Adelina Patti learned how to sing and gained understanding of voice technique from her brother-in-law Maurice Strakosch, who was a musician and impresario.


Adelina Patti made her operatic debut at age 16 on 24 November 1859 in the title role of Donizetti's Lucia di Lammermoor at the Academy of Music, New York.


Adelina Patti had such remarkable success at Covent Garden that season, she bought a house in Clapham and, using London as a base, went on to conquer the European continent, performing Amina in Paris and Vienna in subsequent years with equal success.


Adelina Patti sang not only in England and the United States, but as far afield in mainland Europe as Russia, and in South America as well, inspiring audience frenzy and critical superlatives wherever she went.


Concerts in Moscow and Saint Petersburg were very successful and Adelina Patti repeated her Russian trips throughout the 1870s.


Adelina Patti turned into a conservative singer in the final phase of her operatic and concert career.


Adelina Patti knew what suited her aging voice to perfection and she stuck to it.


Adelina Patti had been prepared to tackle quite dramatic parts in operas like L'Africaine, Les Huguenots and even Aida.


Adelina Patti never attempted to sing any verismo parts because these became popular only in the twilight of her career, during the final decade of the 19th century.


Many years earlier, Adelina Patti had experienced an amusing encounter in Paris with the bel canto-opera composer Gioachino Rossini, who was a staunch upholder of traditional Italian singing values.


Adelina Patti's contracts stipulated that her name be top-billed and printed larger than any other name in the cast.


Adelina Patti enjoyed the trappings of fame and wealth, but she was not profligate with her earnings, especially after losing a large proportion of her assets as a result of the break-up of her first marriage.


Adelina Patti invested wisely large sums of money, and unlike some of her extravagant former colleagues, such as the star tenor Giovanni Mario, who died in poverty, she saw out her days amid luxurious surroundings.


In 1893, Adelina Patti created the title role of Gabriella in a now-forgotten opera by Emilio Pizzi at its world premiere in Boston.


Adelina Patti had commissioned Pizzi to write the opera for her.

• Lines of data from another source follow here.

(* ===== verification/HealthCheck.v ===== *)
(** * Health checks (src/health_check.cpp)

    [Probe] is one bounded GET: a chain of asynchronous operations under one deadline.
    [HealthChecks] keeps a probe per target, starts those that are due, records their
    outcomes and arms a timer for the next one.  A state holds the operations whose
    handler has not run ([pb_pending]) and the wait of the timer; an event is one handler
    run by the executor.  What initiating an operation answers is an argument of each
    event. *)

From S2P Require Import Prelude Text ConfigTypes Errors Http HealthState ProxyMessage.

Local Open Scope Z_scope.

(** ** Probe *)

Record ProbeTarget := mkTarget {
  tg_route : nat;
  tg_upstream : nat;
  tg_backend : UpstreamConfig;
  tg_health : HealthCheckConfig }.

Inductive ProbeOp := op_deadline | op_resolve | op_connect | op_handshake | op_write | op_read_header.

#[export] Instance ProbeOp_eq_dec : EqDecision ProbeOp.
Proof. solve_decision. Defined.

Record Probe := mkProbe {
  pb_target : ProbeTarget;
  pb_tls : bool;                  (* [tls_ != nullptr] *)
  pb_done : bool;
  pb_completion : bool;           (* [completion_] is not empty *)
  pb_pending : list ProbeOp }.

(** What the network layer answers to initiating an operation and to configuring the TLS
    identity; [Throw] is an exception. *)
Record Answers := mkAnswers {
  initiate : ProbeOp -> result unit;
  identity : text -> result bool }.

(** The outcome given to the completion callback. *)
Definition Report : Type := bool * string.

Definition make_Probe (target : ProbeTarget) (context : TlsHandle) (completion : bool) : result Probe :=
  _ ← ensure completion (invalid_argument "health probe completion must not be empty");
  if bool_decide (scheme (tg_backend target) = https) then
    match context with
    | None => Throw (invalid_argument "HTTPS probe requires validated trust")
    | Some _ => Ok (mkProbe target true false completion [])
    end
  else Ok (mkProbe target false false completion []).

(** [close] cancels the operations: their handlers still run, with an error. *)
Definition probe_cancel (p : Probe) : Probe :=
  if pb_done p then p else mkProbe (pb_target p) (pb_tls p) true false (pb_pending p).

Definition probe_finish (success : bool) (reason : string) (p : Probe) : Probe * option Report :=
  if pb_done p then (p, None)
  else (mkProbe (pb_target p) (pb_tls p) true false (pb_pending p),
        if pb_completion p then Some (success, if success then "probe_succeeded"%string else reason) else None).

(** An action of a handler: it may finish the probe or initiate an operation, and may
    throw. *)
Definition Action : Type := Probe -> Probe * option Report * result unit.

Definition act_finish (success : bool) (reason : string) : Action := fun p =>
  let '(p, report) := probe_finish success reason p in (p, report, Ok tt).

Definition act_begin (a : Answers) (op : ProbeOp) : Action := fun p =>
  match initiate a op with
  | Ok _ => (mkProbe (pb_target p) (pb_tls p) (pb_done p) (pb_completion p) (pb_pending p ++ [op]), None, Ok tt)
  | Throw e => (p, None, Throw e)
  end.

Definition guarded (action : Action) (p : Probe) : Probe * option Report :=
  if pb_done p then (p, None)
  else
    let '(p, report, r) := action p in
    match r with
    | Ok _ => (p, report)
    | Throw _ => probe_finish false "exception" p
    end.

Definition probe_start (a : Answers) (p : Probe) : Probe * option Report :=
  guarded (fun p =>
    let '(p, report, r) := act_begin a op_deadline p in
    match r with
    | Ok _ => act_begin a op_resolve p
    | Throw e => (p, report, Throw e)
    end) p.

Definition connected (a : Answers) (e : error_code) : Action := fun p =>
  if failed e then act_finish false "connect" p
  else if negb (pb_tls p) then act_begin a op_write p
  else
    match identity a (host (tg_backend (pb_target p))) with
    | Throw e => (p, None, Throw e)
    | Ok false => act_finish false "handshake" p
    | Ok true => act_begin a op_handshake p
    end.

(** A handler with the error it is given; the last with the status of the response. *)
Inductive ProbeEvent :=
  | on_deadline (e : error_code)
  | on_resolved (e : error_code)
  | on_connected (e : error_code)
  | on_handshake (e : error_code)
  | on_written (e : error_code)
  | on_header (e : error_code) (status : Z).

Definition event_op (event : ProbeEvent) : ProbeOp :=
  match event with
  | on_deadline _ => op_deadline
  | on_resolved _ => op_resolve
  | on_connected _ => op_connect
  | on_handshake _ => op_handshake
  | on_written _ => op_write
  | on_header _ _ => op_read_header
  end.

Definition event_action (a : Answers) (event : ProbeEvent) : Action :=
  match event with
  | on_deadline e => fun p =>
      if negb (failed e) then act_finish false "timeout" p
      else if negb (error_is e operation_aborted) then act_finish false "timer" p
      else (p, None, Ok tt)
  | on_resolved e =>
      if failed e then act_finish false "resolve" else act_begin a op_connect
  | on_connected e => connected a e
  | on_handshake e =>
      if failed e then act_finish false "handshake" else act_begin a op_write
  | on_written e =>
      if failed e then act_finish false "write" else act_begin a op_read_header
  | on_header e status =>
      if failed e then act_finish false "read"
      else act_finish ((200 <=? status) && (status <=? 299)) "status"
  end.

(** The handler of [event] runs: its operation is over. *)
Definition probe_handle (a : Answers) (event : ProbeEvent) (p : Probe) : Probe * option Report :=
  guarded (event_action a event)
    (mkProbe (pb_target p) (pb_tls p) (pb_done p) (pb_completion p)
       (List.filter (fun op => negb (bool_decide (op = event_op event))) (pb_pending p))).

(** The request of a probe. *)
Section ProbeRequest.
Context {B : BeastHttp}.

Definition probe_request (target : ProbeTarget) : HttpRequest :=
  let request := mkRequest get (hc_path (tg_health target)) 11 no_fields [] in
  let request := rq_set (L "Host")
                   (make_upstream_authority (host (tg_backend target)) (port (tg_backend target))) request in
  rq_set (L "Connection") (L "close") request.

End ProbeRequest.

(** ** HealthChecks *)

(** A logged transition: which one, of which slot, and why. *)
Definition Transition : Type := HealthTransition * (nat * nat) * string.

Record HealthChecks := mkChecks {
  targets_ : list ProbeTarget;
  probes_ : list (option Probe);
  schedule_ : ProbeSchedule;
  state_ : UpstreamHealthState;       (* shared with admission *)
  context_ : TlsHandle;
  timer_ : option Z;                  (* the wait of the timer *)
  posted_ : bool;                     (* the posted [pump] has not run *)
  hc_started_ : bool;
  hc_stopped_ : bool;
  pumping_ : bool;
  on_failure_calls : nat;
  transition_log : list Transition }.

Adelina Patti last sang in public on 24 October 1914, taking part in a Red Cross concert at London's Royal Albert Hall that had been organised to aid victims of World War I Adelina Patti lived long enough to see the war end, dying in 1919 of natural causes.


Adelina Patti's trill remains wonderfully fluent and accurate and her diction is excellent.


Adelina Patti's recorded legacy included a number of songs and arias from the following operas: Le Nozze di Figaro, Don Giovanni, Faust, Martha, Norma, Mignon and La sonnambula.


Thirty-two Adelina Patti recordings were reissued on CD in 1998 by Marston Records.


Adelina Patti then lived with the French tenor Ernesto Nicolini for many years until, following her divorce from Caux, she was able to marry him in 1886.


That marriage lasted until his death and was seemingly happy, but Nicolini disinherited Adelina Patti, suggesting some tension in the last years.


Adelina Patti cut down her domestic staff from 40 to 18, but gave her the devotion and flattery that she needed, becoming her sole legatee.


Adelina Patti had no children, but was close to her nieces and nephews.


Adelina Patti developed a love for billiards and became a reputable player, making guest appearances at many major billiard events for exhibition matches and fancy shot displays.


Adelina Patti funded Craig-y-nos railway station on the Neath and Brecon Railway.


Adelina Patti died at Craig-y-Nos and eight months later was buried at the Pere Lachaise Cemetery in Paris to be close to her father and favourite composer, Rossini, in accordance with the wishes in her will.


Adelina Patti had a warm, crystalline, and very agile high soprano voice.